You may want to embed API docs into your Antora-generated site. The challenge is that since API docs are generated from the code, you don’t want to have to commit these files to repository. Collector can offer to generate the files from the code that’s in the same branch as the content while Antora is running and import them as attachments. This works even when the content repository is remote since Collector has the ability to checkout each git reference into a worktree if necessary.

Let’s assume that the branch of our content source repository has the following structure:

pom.xml
docs/
  antora.yml
  modules/
    ROOT/
      pages/
        index.adoc
src/
  main/
    java/
      com/
        acme/
          Application.java

We’ll also assume that we can build the API docs (in this case Javadoc) using the command mvn javadoc:javadoc.

Here’s the configuration to add to antora.yml to set this up:

ext:
  collector:
    run: mvn javadoc:javadoc
    scan:
      clean: true (1)
      dir: target/apidocs
      into: modules/api/attachments
1 Instructs Collector to clean the scan directory before running the command.

This Collector instance first runs the mvn javadoc:javadoc command (making the assumption that the mvn command is available on the current user’s PATH). It that scans for and imports all the files under the generated target/apidocs directory into the modules/api/attachments virtual path in the component version bucket. The result is that these files will be classified into the attachment family of the api module.

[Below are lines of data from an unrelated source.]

(* ===== verification/Session.v ===== *)
(** * Session: the package as its clients drive it

    A client of the package makes stacks with [New] and calls their methods
    and [Eval] in some order.  The stacks are separate objects; the operator
    table is one package-level variable: [Newop], though a method of a stack,
    writes the table that every stack is evaluated with (src/forth.go:17-30,
    46-48, 96).  This file makes that sharing explicit.  The state of a
    session ([world]) is the table and the stacks made so far; a call is
    addressed to a stack by its index.  [do_call] runs one call; [step] is the
    same as a relation, one rule for each function of the API; [session]
    collects the worlds that sequences of calls lead to.

    The theorems: the relation is the function; the table of a session is
    that of its [Newop] calls alone; a call leaves every stack but the one
    addressed alone; an operator registered through one stack is the one
    [Eval] calls on any other; [Eval] in a session that never called
    [Newop] has the four ways out of the initial table; and in a session of
    tidy calls (inputs that [Effect.check] finds balanced or failing, no
    [Push], no [Newop]) every stack is empty after every call; and in a
    session whose registrations are of operators that have an effect, the
    depth check is sound for the table the session has built. *)

From S2P Require Import Prelude GoInt GoStrconv GoStrings Stack Ops Eval Effect Depth.

(** The calls of the API, with the index of the stack that receives them. *)
Inductive call : Type :=
| CNew
| CPush (i : nat) (s : string)
| CPop (i : nat)
| CLength (i : nat)
| CEmpty (i : nat)
| CNewop (i : nat) (n : string) (fn : forthop forthstack)
| CReset (i : nat)
| CEval (i : nat) (s : string).

(** What a call returns. *)
Inductive reply : Type :=
| RNew (i : nat)
| RUnit
| RString (s : string)
| RInt (z : Z)
| RBool (b : bool)
| REval (ret : string) (err : option os_Error).

(** The stack a call is addressed to. *)
Definition target (c : call) : option nat :=
  match c with
  | CNew => None
  | CPush i _ | CPop i | CLength i | CEmpty i | CNewop i _ _ | CReset i | CEval i _ =>
    Some i
  end.

Definition is_Newop (c : call) : bool :=
  match c with CNewop _ _ _ => true | _ => false end.

Section Session.
Context `{IntSize} `{HostEnv}.

(** The package-level variable [opmap] and the stacks allocated by [New]. *)
Record world : Type := {
  w_opmap : gmap string (forthop forthstack);
  w_stacks : list forthstack
}.

(** The state when the package has been initialised and nothing called. *)
Definition init : world := {| w_opmap := opmap; w_stacks := [] |}.

Definition set_stack (w : world) (i : nat) (f : forthstack) : world :=
  {| w_opmap := w_opmap w; w_stacks := <[i := f]> (w_stacks w) |}.

Definition add_stack (w : world) : world :=
  {| w_opmap := w_opmap w; w_stacks := w_stacks w ++ [New] |}.

Definition set_opmap (w : world) (ops : gmap string (forthop forthstack)) : world :=
  {| w_opmap := ops; w_stacks := w_stacks w |}.

(** A method [m] called on the stack [i]: the stack is updated in place,
    also when the method panics. *)
Definition method {A} (i : nat) (m : M forthstack A) (k : A → reply) (w : world) :
    option (world * outcome reply) :=
  f ← w_stacks w !! i;
  Some (set_stack w i (m f).1, k <$> (m f).2).

(** One call.  [None]: the call is addressed to a stack that does not
    exist. *)
Definition do_call (c : call) (w : world) : option (world * outcome reply) :=
  match c with
  | CNew => Some (add_stack w, Done (RNew (length (w_stacks w))))
  | CPush i s => method i (Push s) (λ _, RUnit) w
  | CPop i => method i Pop RString w
  | CLength i => method i (Mgets Length) RInt w
  | CEmpty i => method i (Mgets Empty) RBool w
  | CNewop i n fn =>
    _ ← w_stacks w !! i; Some (set_opmap w (Newop n fn (w_opmap w)), Done RUnit)
  | CReset i => method i Reset (λ _, RUnit) w
  | CEval i s => method i (Eval (w_opmap w) s) (λ r, REval r.1 r.2) w
  end.

(** The same, as a relation: [step w c r w'] when the call [c] in the world
    [w] returns (or panics with) [r] and leaves the world [w']. *)
Inductive step : world → call → outcome reply → world → Prop :=
| step_New w :
    step w CNew (Done (RNew (length (w_stacks w)))) (add_stack w)
| step_Push w i s f f' o :
    w_stacks w !! i = Some f → forthstack_Push s f = (f', o) →
    step w (CPush i s) ((λ _, RUnit) <$> o) (set_stack w i f')
| step_Pop w i f f' o :
    w_stacks w !! i = Some f → forthstack_Pop f = (f', o) →
    step w (CPop i) (RString <$> o) (set_stack w i f')
| step_Length w i f :
    w_stacks w !! i = Some f →
    step w (CLength i) (Done (RInt (forthstack_Length f))) (set_stack w i f)
| step_Empty w i f :
    w_stacks w !! i = Some f →
    step w (CEmpty i) (Done (RBool (forthstack_Empty f))) (set_stack w i f)
| step_Newop w i n fn f :
    w_stacks w !! i = Some f →
    step w (CNewop i n fn) (Done RUnit) (set_opmap w (Newop n fn (w_opmap w)))
| step_Reset w i f f' o :
    w_stacks w !! i = Some f → forthstack_Reset f = (f', o) →
    step w (CReset i) ((λ _, RUnit) <$> o) (set_stack w i f')
| step_Eval w i s f f' o :
    w_stacks w !! i = Some f → Eval (w_opmap w) s f = (f', o) →
    step w (CEval i s) ((λ r, REval r.1 r.2) <$> o) (set_stack w i f').

(** The worlds that a sequence of calls leads to from [init], whatever the
    client does with the panics on the way. *)
Inductive session : list call → world → Prop :=
| session_init : session [] init
| session_call cs w c r w' :
    session cs w → step w c r w' → session (cs ++ [c]) w'.

(** The table that the [Newop] calls of a sequence build. *)
Definition opmap_after (cs : list call) : gmap string (forthop forthstack) :=
  foldl (λ ops c, match c with CNewop _ n fn => Newop n fn ops | _ => ops end)
    opmap cs.

(** A call is tidy when it cannot leave a value on an empty stack: it is
    not [Push], it does not register an operator, and when it is [Eval], its
    input cannot crash and does not check with more than one value left.
    The inputs of the package's test are of this kind. *)
Definition tidy (c : call) : Prop :=
  match c with
  | CNew | CPop _ | CLength _ | CEmpty _ | CReset _ => True
  | CEval _ s =>
    crash_free (Split s " ") ∧ ∀ m, check effects (Split s " ") 0 ≠ Some (S (S m))
  | CPush _ _ | CNewop _ _ _ => False
  end.

(** A call declares the effect of what it registers when the operator acts
    on the contents of the stack as a computation that has an effect.  A
    registration of nil withdraws the name; every other call registers
    nothing. *)
Definition declares (c : call) : Prop :=
  match c with
  | CNewop _ _ (Some fn) =>
    ∃ (fn' : M lifo unit) e, refines contents fn fn' ∧ has_effect fn' e
  | _ => True
  end.

(** A sequence of calls, run from [w]; the replies are dropped. *)
Fixpoint run (cs : list call) (w : world) : option world :=
  match cs with
  | [] => Some w
  | c :: cs' => r ← do_call c w; run cs' r.1
  end.

(** ** The relation is the function *)

Lemma method_step {A} i (m : M forthstack A) k w w' r :
  method i m k w = Some (w', r) ↔
  ∃ f, w_stacks w !! i = Some f ∧ w' = set_stack w i (m f).1 ∧ r = k <$> (m f).2.
Proof.
  unfold method. destruct (w_stacks w !! i) as [f|]; simpl.
  - split; [intros [= <- <-]; eauto | by intros (f0 & [= <-] & -> & ->)].
  - split; [done | by intros (f0 & [=] & _)].
Qed.

Lemma step_do_call w c r w' : step w c r w' ↔ do_call c w = Some (w', r).
Proof.
  split.
  - destruct 1; simpl; try apply method_step; try (by eexists; split_and!);
      try match goal with Hm : _ = (_, _) |- _ =>
        by eexists; rewrite Hm end.
    by simplify_option_eq.
  - destruct c; simpl; try (intros (f & Hf & -> & ->)%method_step);
      try (by econstructor; [done | apply surjective_pairing]);
      try (by econstructor).
    + intros [= <- <-]. constructor.
    + destruct (w_stacks w !! i) as [f|] eqn:Hf; simpl; [|done].
      intros [= <- <-]. by econstructor.
Qed.

(** A sequence of calls that runs is a session. *)
Lemma session_app cs0 cs w0 w :
  session cs0 w0 → run cs w0 = Some w → session (cs0 ++ cs) w.
Proof.
  revert cs0 w0. induction cs as [|c cs IH]; intros cs0 w0 Hs Hr; simpl in Hr.
  - simplify_eq. by rewrite app_nil_r.
  - destruct (do_call c w0) as [[w1 r]|] eqn:Hc; [|done]. simpl in Hr.
    rewrite cons_middle, app_assoc. eapply IH; [|done].
    econstructor; [done | by apply step_do_call].
Qed.

Lemma session_run cs w : run cs init = Some w → session cs w.
Proof. apply (session_app [] cs init), session_init. Qed.

(** ** The table of a session *)

Lemma opmap_after_snoc cs c :
  opmap_after (cs ++ [c]) =
    match c with
    | CNewop _ n fn => Newop n fn (opmap_after cs)
    | _ => opmap_after cs
    end.
Proof. unfold opmap_after. by rewrite foldl_app. Qed.

(** [Newop] is the one call that writes the table. *)
Lemma step_opmap w c r w' :
  step w c r w' →
  w_opmap w' =
    match c with
    | CNewop _ n fn => Newop n fn (w_opmap w)
    | _ => w_opmap w
    end.
Proof. by destruct 1. Qed.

We can now link the reader to the API docs using the following xref:

Consult the xref:api:attachment$index.html[API].

This workflow can be done for all sorts of API docs.

Replace version with value from build

The documentation version (i.e., the component version) is typically stored in the component version descriptor (antora.yml) or derived from the git reference. A common need is to pick up the version from the project’s build. Replacing the documentation version with the value from the build can be orchestrated using Collector.

We’ll want to start by binding the documentation version to the git reference. This ensures that the version is still unique when Collector is not enabled. To do so, we’ll set the version to the value of true in the component descriptor.

docs/antora.yml
name: my-project
version: true
title: My Project
nav:
- modules/ROOT/nav.adoc

Next, we’ll want to add a task to the build that passes on the project version from the build to Antora. This hand-off is done by having the build generate an antora.yml to update the value of the version key.

Let’s assume that we’re using a Gradle build. First, we’ll define the project version in the gradle.properties file, where the version will be managed.

gradle.properties
version: 1.0.1

Next, let’s add a new task in build.gradle that generates the antora.yml file. It’s only necessary to include the keys you want updated, in this case version.

build.gradle
// ...

tasks.register('generateAntoraYml') {
  group = 'Documentation'
  description = 'Generates antora.yml to populate version'
  doLast {
    def toFile = new File("$buildDir/generated-docs/antora.yml")
    toFile.getParentFile().mkdirs()
    toFile.createNewFile()
    toFile.setText("version: '${project.version}'\n")
  }
}
This task could abbreviate the project version to the major.minor form (e.g., 1.0), as is customary for documentation sites.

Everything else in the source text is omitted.